Aptly described as “somewhere between Mayberry and Metropolis,” this burg at the edge of the St. Louis city limits balances family-friendly charm with a hip vibe. Within the span of a few blocks, you can start the day with a cup of joe (Living Room, Foundation Grounds, Oliver’s Coffee + Flower Bar), go gift shopping (Maven, Vom Fass, Penzeys), pick up a snack (Strange Donuts, Kakao Chocolate, Bolyard’s Meat & Provisions), and sit down to a nice meal (Acero, Elmwood, Asador Del Sur). Finally, toast to a full day with a pint. Schlafly Bottleworks serves dozens of varieties, along with live music, a farmers’ market, and seasonal festivals. “It’s very welcoming,” resident Hannah Gear says of Bottleworks. “During the pandemic, the expanded parking lot patio made Schlafly the essential community gathering place.” Nearby Side Project Brewing, recently named the No. 2 brewer in the world by website RateBeer.com, allows early access to new beers through its membership program, La Coterie.
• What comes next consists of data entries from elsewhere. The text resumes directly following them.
(* ===== verification/JumpSpec.v ===== *)
(** * Inserting a new key inside a jump node (main.c: ct_insert,
    ct_insert_internal, create_leaf, split_jump_node)

    [ct_insert] splits the jump node that its key leaves; the table then stores
    the trie [tsplit], with the same leaves, and the key's place is the new
    bitmap node. The leaf is created there with the finger that the split has
    left. Copies in this finger may be out of date, because the split writes
    to buckets of the path; then the first attempt gives up after the split, and
    the second one finds the bitmap node. *)

From S2P Require Import Prelude Bits Entry KeyObject State Hashing Symbols Random Atomics Table Contents Store Locks Cells Search Relocate AddEntry Scalar Finger Insert Iter Api Alloc Lookup Preserve Order Linked Spine Sample IterSpec Place Frame Dictionary InsertSpec Fields Nodes TreeInsert Growth NewLeaf Inserted JumpTree Upgrade Locked Stale Room SplitJump JumpFinger NewKey.
From stdpp Require Import base list gmap sorting.
From Stdlib Require Import ZArith Lia Bool.

#[local] Open Scope Z_scope.

(** ** The jump node that a key leaves *)

(** Its symbols, and how many of them the key shares. *)
Fixpoint left_jump (n : tnode) (sym : Z -> Z) (k : Z) : option (list Z * nat) :=
  match n with
  | TLeaf _ => None
  | TJump syms child =>
      if follows syms sym k then left_jump child sym (k + Z.of_nat (length syms)) else Some (syms, common syms sym k)
  | TBitmap f => match f (sym k) with Some c => left_jump c sym (k + 1) | None => None end
  end.

Lemma spine_left_jump sym t n0 L0 P n h c L B pre :
  spine t n0 L0 P n h c L B pre -> along sym pre -> left_jump n0 sym 0 = left_jump n sym (Z.of_nat (length pre)).
Proof.
  induction 1 as [pe Ha Hl|P pe pe' syms child h c L B pre Hs IH Hlast Ha Hl|P pe pe' f g h c L B pre s ch c' Hs IH Hlast EL Hc Hrs Ef Hch Ha Hsy Hl]; intros Hal.
  - reflexivity.
  - rewrite IH by exact (along_app _ _ _ Hal). cbn [left_jump]. rewrite (along_follows _ _ _ Hal).
    now rewrite length_app, Nat2Z.inj_add.
  - rewrite IH by exact (along_app _ _ _ Hal). cbn [left_jump].
    assert (Es : s = sym (Z.of_nat (length pre))) by (apply Hal; rewrite lookup_app_r, Nat.sub_diag by lia; reflexivity).
    rewrite <- Es, Ef, length_app. cbn [length]. f_equal. lia.
Qed.

(** ** The child of a jump node *)

(** It has no parent color, and its last symbol is the last one of the jump
    node: [split_jump_node] leaves the last symbol of the child as it is. *)
Definition jump_symbols (e : ct_entry) : list Z := map (fun i => get_jump_symbol e (Z.of_nat i)) (seq 0 (Z.to_nat (entry_jump_size e))).

Definition plain_children (t : cuckoo_trie) : Prop :=
  forall p h c e q e', holds t p (h, c) e -> entry_type e = TYPE_JUMP ->
    holds t q (accumulate_list t h (jump_symbols e), entry_child_color e) e' ->
    entry_parent_color e' = INVALID_COLOR /\ last_symbol e' = get_jump_symbol e (entry_jump_size e - 1).

Definition plain_childrenb (t : cuckoo_trie) : bool :=
  forallb (fun '(p, e) =>
    negb (entry_type e =? TYPE_JUMP) ||
    match holder t (accumulate_list t (entry_hash t p e) (jump_symbols e), entry_child_color e) with
    | Some (_, e') => (entry_parent_color e' =? INVALID_COLOR) && (last_symbol e' =? get_jump_symbol e (entry_jump_size e - 1))
    | None => true
    end) (used_cells t).

Lemma holds_used_cells t p k e : holds t p k e -> In (p, e) (used_cells t).
Proof. intros (Hp & He & Hu & _). apply filter_In. split; [now apply all_cells_In|exact Hu]. Qed.

Lemma holds_holder t p k e : table_ok t -> holds t p k e -> exists q, holder t k = Some (q, e).
Proof.
  intros Ht Hh. destruct (holder t k) as [[q e']|] eqn:Eq.
  - apply holder_holds in Eq; [|done]. destruct (holds_entry _ _ _ _ _ _ Ht Hh Eq) as [_ ->]. eauto.
  - exfalso. pose proof (find_none _ _ Eq (p, e) (holds_used_cells _ _ _ _ Hh)) as Hf. destruct Hh as (_ & _ & _ & Hk).
    cbv beta iota in Hf. unfold key_eqb in Hf. rewrite Hk, !Z.eqb_refl in Hf. discriminate.
Qed.

Lemma plain_childrenb_ok t : table_ok t -> plain_childrenb t = true -> plain_children t.
Proof.
  intros Ht Hb p h c e q e' Hh Ty Hc. unfold plain_childrenb in Hb. rewrite forallb_forall in Hb.
  specialize (Hb (p, e) (holds_used_cells _ _ _ _ Hh)). cbv beta iota in Hb. rewrite Ty in Hb. cbn [negb orb Z.eqb TYPE_JUMP Pos.eqb] in Hb.
  destruct Hh as (_ & _ & _ & Hk). injection Hk as Eh _. rewrite Eh in Hb. destruct (holds_holder _ _ _ _ Ht Hc) as (q' & E).
  rewrite E in Hb. now apply andb_true_iff in Hb as [H1%Z.eqb_eq H2%Z.eqb_eq].
Qed.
Looking for even more options? Tapped offers 48 self-pour taps, along with wood-fired pizza.


THE WEEKEND WARRIOR

Ballwin and Valley Park

At the heart of Ballwin, Queeny Park offers 7 miles of trails that wind through forest, prairie, and wetland, and the Greensfelder Recreation Complex plays host to roller derby and ice skating. The neighborhood also boasts not one but two noteworthy swimming facilities: The Pointe at Ballwin Commons and the North Pointe Family Aquatic Center. The former houses an indoor swimming pool, lap lanes, a two-story water slide, an indoor water playground, a lazy river, and a vortex; the latter boasts its own lazy river, as well as a waterfall and a pair of two-story waterslides. Ballwin is also home to the Conquer Castlewood Competition, in which teams of two run, cycle, and paddle through Castlewood State Park. And SUP St. Louis hosts paddleboarding lessons and on-board yoga at nearby Simpson Lake, plus guided trips down the Meramec River.